**Supplied data:**
-- Opening Marker --

(* ===== verification/SessionHost.v ===== *)
(** * The session host

    memrpc/src/bootstrap/shared_memory_session_host.cpp: the server side
    creates the shared memory and the event descriptors of a session, and
    hands out duplicates of its handles.  Names of shared-memory objects are
    only passed to the system, whose answer is [os_alloc]; an object is
    unlinked as soon as it is created and lives through its descriptors. *)

From Stdlib Require Import Lia.
From S2P Require Import Prelude Types ShmLayout Ring Os Session.

Record SharedMemorySessionConfig : Type := {
  cf_highRingSize : Z;
  cf_normalRingSize : Z;
  cf_responseRingSize : Z;
  cf_maxRequestBytes : Z;
  cf_maxResponseBytes : Z;
  cf_shmName : string;
}.

(** [SharedMemorySessionHost::Impl]. *)
Record SessionHost : Type := {
  ho_config : SharedMemorySessionConfig;
  ho_handles : BootstrapHandles;
  ho_initialized : bool;
}.

#[export] Instance SessionHost_eta : Eta SessionHost := fun r =>
  Build_SessionHost (ho_config r) (ho_handles r) (ho_initialized r).

(** The constructor. *)
Definition make_host (config : SharedMemorySessionConfig) : SessionHost :=
  {| ho_config := config; ho_handles := MakeDefaultBootstrapHandles; ho_initialized := false |}.

Definition MAX_AUTO_SHM_NAME_ATTEMPTS : nat := 8.

(** A header of zero bytes. *)
Definition zero_header : SharedMemoryHeader :=
  let c := Build_RingCursor 0 0 0 0 in
  {| hd_magic := 0; hd_protocolVersion := 0; hd_sessionId := 0; hd_sessionState := 0;
     hd_clientAttached := 0; hd_activeClientPid := 0; hd_highRingSize := 0; hd_normalRingSize := 0;
     hd_responseRingSize := 0; hd_maxRequestBytes := 0; hd_maxResponseBytes := 0;
     hd_highRing := c; hd_normalRing := c; hd_responseRing := c |}.

Definition HasValidConfig (config : SharedMemorySessionConfig) : bool :=
  negb (cf_maxRequestBytes config =? 0) && negb (cf_maxResponseBytes config =? 0) &&
  HasAlignedPayloadSizes (cf_maxRequestBytes config) (cf_maxResponseBytes config) &&
  (cf_maxRequestBytes config <=? DEFAULT_MAX_REQUEST_BYTES) &&
  (cf_maxResponseBytes config <=? DEFAULT_MAX_RESPONSE_BYTES).

Definition layout_config (config : SharedMemorySessionConfig) : LayoutConfig := {|
  lc_highRingSize := cf_highRingSize config; lc_normalRingSize := cf_normalRingSize config;
  lc_responseRingSize := cf_responseRingSize config; lc_maxRequestBytes := cf_maxRequestBytes config;
  lc_maxResponseBytes := cf_maxResponseBytes config |}.

(** [PopulateHeader] on zeroed memory, with the session identifier drawn. *)
Definition PopulateHeader (config : SharedMemorySessionConfig) (sessionId : Z) (h : SharedMemoryHeader)
    : SharedMemoryHeader :=
  h <| hd_magic := SHARED_MEMORY_MAGIC |> <| hd_protocolVersion := PROTOCOL_VERSION |>
    <| hd_sessionId := sessionId |> <| hd_sessionState := 0 |>
    <| hd_highRingSize := cf_highRingSize config |> <| hd_normalRingSize := cf_normalRingSize config |>
    <| hd_responseRingSize := cf_responseRingSize config |>
    <| hd_maxRequestBytes := cf_maxRequestBytes config |>
    <| hd_maxResponseBytes := cf_maxResponseBytes config |>
    <| hd_highRing := (hd_highRing h) <| capacity := cf_highRingSize config |> |>
    <| hd_normalRing := (hd_normalRing h) <| capacity := cf_normalRingSize config |> |>
    <| hd_responseRing := (hd_responseRing h) <| capacity := cf_responseRingSize config |> |>.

-- Closing Marker --

**Exercise brief:**
Copy out the line containing "<| hd_highRing := (hd_highRing", then every line after it through the end of the listing, exactly and with nothing else.

**Written response:**
    <| hd_highRing := (hd_highRing h) <| capacity := cf_highRingSize config |> |>
    <| hd_normalRing := (hd_normalRing h) <| capacity := cf_normalRingSize config |> |>
    <| hd_responseRing := (hd_responseRing h) <| capacity := cf_responseRingSize config |> |>.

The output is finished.